C’est peut être ça aussi qui fait partie de votre succès ; les gens peuvent se reconnaître…

Aurélie : … je pense oui, il y a un côté comme ça, c’était une porte ouverte.
Sylvie : On a pas 20 ans, on a de l’expérience, on a des enfants, on ne s’en est pas cachées. On se montre telles qu’on est, complexes. Avec toute la complexité d’une femme d’aujourd’hui (rires).
(s’adressant à Aurélie) Tiens c’est marrant, je ne sais pas si tu as remarquée, encore hier il y avait plein de filles devant et les mecs derrière. Les filles à fond les bras en l’air et les mecs qui tapent du pied derrière.
Aurélie : Tu vois, notre public ce sont des hommes, des femmes, des gens de 30 ans, de 20 ans, des hommes de 60 ans, des femmes de 50, il y a un côté mélangé, des hétéros, des homos, des lesbiennes… Je suis incapable de faire un profil du spectateur type, la seule chose que je vois de la scène, sur les visages, c’est une espèce de volonté, d’un truc libéré et joyeux.
Sylvie : On a des compliments après les concerts, « merci d’exister », les gens ont l’impression… enfin nous remercient de faire partager cette joie de vivre…
Aurélie : Ah oui si, il a peut être ça le public, un côté assez authentique.
Sylvie : Mais paradoxalement, les chansons sont une espèce de fenêtre ouverte sur ce que l’on est, et en même temps on a un public hyper respectueux. Mais vraiment quoi ! Moi avec mon groupe précédent, j’ai vécu des trucs vraiment odieux, de gens qui te posent des questions, qui veulent te ramener. Je me suis fait pirater mon compte par des fans, des trucs…

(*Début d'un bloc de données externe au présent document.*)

(* ===== verification/Events.v ===== *)
(** * pureStorage/interview.cpp

    [EventManager]: callbacks registered per event type, launched on threads of
    their own when the event is triggered, or at once when it already was.
    Each method is one critical section followed by the launches it decided on;
    launches do not touch the manager, so a concurrent run is a sequence of
    critical sections and the set of launches they led to. *)

From stdpp Require Import base list gmap numbers.
From Stdlib Require Import ZArith Lia.
From S2P Require Import Prelude.

Inductive EventType := DATA_READY | ERROR.

#[export] Instance EventType_eq_dec : EqDecision EventType.
Proof. solve_decision. Defined.
#[export] Program Instance EventType_countable : Countable EventType :=
  inj_countable' (λ e, match e with DATA_READY => true | ERROR => false end)
    (λ b, if b then DATA_READY else ERROR) _.
Next Obligation. by intros []. Qed.

(** A callback is the number of its registration. *)
Record EventManager := mkManager {
  callbacks_ : gmap EventType (list nat);
  eventFired_ : gmap EventType bool;
}.

Definition new_EventManager : EventManager := mkManager ∅ ∅.

(** [m[type]] of an [unordered_map]: a missing entry is created. *)
Definition fired_at (type : EventType) (m : EventManager) : bool := default false (eventFired_ m !! type).
Definition callbacks_at (type : EventType) (m : EventManager) : list nat :=
  default [] (callbacks_ m !! type).

Definition registerCallback (type : EventType) (cb : nat) (m : EventManager)
    : EventManager * list nat :=
  let alreadyFired := fired_at type m in
  let m := mkManager (callbacks_ m) (<[type := alreadyFired]> (eventFired_ m)) in
  if alreadyFired then (m, [cb])
  else (mkManager (<[type := callbacks_at type m ++ [cb]]> (callbacks_ m)) (eventFired_ m), []).

Definition triggerEvent (type : EventType) (m : EventManager) : EventManager * list nat :=
  let m := mkManager (callbacks_ m) (<[type := true]> (eventFired_ m)) in
  let local := match callbacks_ m !! type with Some cbs => cbs | None => [] end in
  (m, local).

(** ** Runs *)

Inductive op := Register (type : EventType) (cb : nat) | Trigger (type : EventType).

Definition exec (o : op) (m : EventManager) : EventManager * list nat :=
  match o with Register ty cb => registerCallback ty cb m | Trigger ty => triggerEvent ty m end.

(** The launches, in the order of the critical sections. *)
Fixpoint launches (os : list op) (m : EventManager) : list nat :=
  match os with [] => [] | o :: os => let r := exec o m in snd r ++ launches os (fst r) end.

Definition registers (cb : nat) (o : op) : Prop := match o with Register _ cb' => cb' = cb | _ => False end.
Definition triggers (type : EventType) (o : op) : bool :=
  match o with Trigger ty => bool_decide (ty = type) | _ => false end.

Definition count (cb : nat) (l : list nat) : nat := countb (Nat.eqb cb) l.

Lemma count_app cb l l' : count cb (l ++ l') = (count cb l + count cb l')%nat.
Proof. unfold count. induction l as [|x l IH]; simpl; [done|]. rewrite IH. lia. Qed.

(** How often a callback waits for each event. *)
Definition waits (cb : nat) (type : EventType) (m : EventManager) : nat := count cb (callbacks_at type m).

Lemma exec_fired o m type : fired_at type (fst (exec o m)) = fired_at type m || triggers type o.
Proof.
  destruct o as [ty cb|ty]; simpl.
  - rewrite orb_false_r. unfold registerCallback. destruct (fired_at ty m) eqn:E;
      unfold fired_at in *; simpl; rewrite lookup_insert; case_decide; subst; simpl; congruence.
  - unfold triggerEvent, fired_at. simpl. rewrite lookup_insert.
    destruct (decide (ty = type)); case_bool_decide; simpl; try done.
    + by rewrite orb_true_r.
    + by rewrite orb_false_r.
Qed.

(** An operation that does not register [cb] launches it as often as it waits
    for the triggered event, and leaves it waiting. *)
Lemma exec_other cb o m : ~ registers cb o →
  (∀ type, waits cb type (fst (exec o m)) = waits cb type m) ∧
  count cb (snd (exec o m)) = match o with Trigger ty => waits cb ty m | _ => 0%nat end.
Proof.
  intros Hr. destruct o as [ty cb'|ty]; simpl in *; [|split; [done|]].
  - assert (Nat.eqb cb cb' = false) as Hne by (apply Nat.eqb_neq; congruence).
    unfold registerCallback, waits, callbacks_at. destruct (fired_at ty m); simpl.
    + split; [done|]. unfold count. simpl. by rewrite Hne.
    + split; [|done]. intros type. rewrite lookup_insert. case_decide as E; [subst|done]. simpl.
      rewrite count_app. unfold count at 2. simpl. rewrite Hne. simpl. lia.
  - unfold triggerEvent, waits, callbacks_at. simpl. by destruct (callbacks_ m !! ty).
Qed.

Lemma launches_other cb os : ∀ m type, Forall (λ o, ~ registers cb o) os →
  (∀ ty, ty ≠ type → waits cb ty m = 0%nat) →
  count cb (launches os m) = (waits cb type m * countb (triggers type) os)%nat.
Proof.
  induction os as [|o os IH]; intros m type Hr Hw; simpl; [unfold count; simpl; lia|].
  apply Forall_cons_1 in Hr as [Ho Hr]. destruct (exec_other cb o m Ho) as [Hkeep Hc].
  rewrite count_app, Hc, (IH _ type Hr), Hkeep by (intros ty Hty; rewrite Hkeep; by apply Hw).
  destruct o as [ty cb'|ty]; simpl; [lia|]. case_bool_decide as E; simpl; [subst; lia|].
  rewrite Hw by done. lia.
Qed.

Lemma launches_app os os' m :
  launches (os ++ os') m = launches os m ++ launches os' (foldl (λ m o, fst (exec o m)) m os).
Proof. revert m. induction os as [|o os IH]; intros m; simpl; [done|]. by rewrite IH, app_assoc. Qed.

Lemma foldl_waits cb os : ∀ m, Forall (λ o, ~ registers cb o) os →
  ∀ type, waits cb type (foldl (λ m o, fst (exec o m)) m os) = waits cb type m.
Proof.
  induction os as [|o os IH]; intros m Hr type; simpl; [done|]. apply Forall_cons_1 in Hr as [Ho Hr].
  rewrite IH by done. by apply exec_other.
Qed.

Lemma foldl_fired os : ∀ m type,
  fired_at type (foldl (λ m o, fst (exec o m)) m os) = fired_at type m || negb (countb (triggers type) os =? 0)%nat.
Proof.
  induction os as [|o os IH]; intros m type; simpl; [by rewrite orb_false_r|].
  rewrite IH, exec_fired. destruct (fired_at type m), (triggers type o); simpl; try done.
Qed.

(** In every sequence of critical sections, a callback is launched exactly
    once, at its registration, if its event was triggered before, and otherwise
    once for every trigger of its event that follows: none is lost and none is
    launched for another event or before its event. *)
Theorem EventManager_launches pre type cb post :
  Forall (λ o, ~ registers cb o) (pre ++ post) →
  count cb (launches (pre ++ Register type cb :: post) new_EventManager) =
  if (countb (triggers type) pre =? 0)%nat then countb (triggers type) post else 1%nat.
Proof.
  intros [Hpre Hpost]%Forall_app. rewrite launches_app, count_app.
  assert (∀ ty, waits cb ty new_EventManager = 0%nat) as Hw0 by done.
  rewrite (launches_other cb pre _ type Hpre) by (intros; apply Hw0). rewrite Hw0.
  set (m := foldl _ new_EventManager pre).
  assert (∀ ty, waits cb ty m = 0%nat) as Hw by (intros ty; subst m; by rewrite foldl_waits).
  assert (fired_at type m = negb (countb (triggers type) pre =? 0)%nat) as Hf by (subst m; apply foldl_fired).
  clearbody m. simpl. rewrite count_app. unfold registerCallback. rewrite Hf.
  assert (count cb [cb] = 1%nat) as H1 by (unfold count; simpl; by rewrite Nat.eqb_refl).
  destruct (countb (triggers type) pre =? 0)%nat; simpl.
  - rewrite (launches_other cb post _ type Hpost).
    + unfold waits, callbacks_at. simpl. rewrite lookup_insert_eq. simpl. rewrite count_app, H1.
      specialize (Hw type). unfold waits, callbacks_at in Hw. rewrite Hw. lia.
    + intros ty Hty. specialize (Hw ty). unfold waits, callbacks_at in *. simpl.
      by rewrite lookup_insert_ne.
  - rewrite H1, (launches_other cb post _ type Hpost); [|intros ty _; exact (Hw ty)].
    specialize (Hw type). unfold waits, callbacks_at in *. simpl. rewrite Hw. lia.
Qed.

(** As in [main]: the event is triggered, then the callback is registered. *)
Lemma EventManager_launches_witness :
  count 0 (launches [Trigger DATA_READY; Register DATA_READY 0; Trigger ERROR] new_EventManager) = 1%nat.
Proof.
  apply (EventManager_launches [Trigger DATA_READY] DATA_READY 0 [Trigger ERROR]).
  repeat constructor; intros [].
Defined.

En ce moment vous tournez énormément.
Si vous pouviez choisir votre meilleur souvenir…

Aurélie : Ça va être dur, il y en a plein des bons souvenirs. On a eu des concerts… je ne sais pas, à chaque fois à Lille il s’est passé quelque chose. C’était toujours la première fois qu’il se passait un truc.
La première fois qu’on a joués à Lille, c’est aussi la première fois qu’on nous a appelés avant qu’on monte sur scène.
Sylvie : « Brigitte ! Brigitte ! ».
Aurélie : Je peux te dire que là tu as peur.
Et le dernier qu’on a fait à Lille, à l’Aéronef une grande salle où il y a peut être 1800 personnes, c’est la première fois qu’on jouait dans une grosse salle comme ça avec un public venu juste pour nous et aussi la première fois qu’on nous a demandé un deuxième rappel.

Ça doit être grisant de voir que plus la tournée avance, plus les salles grandissent.

Aurélie : Ouais et en même temps, ça reste toujours très cool.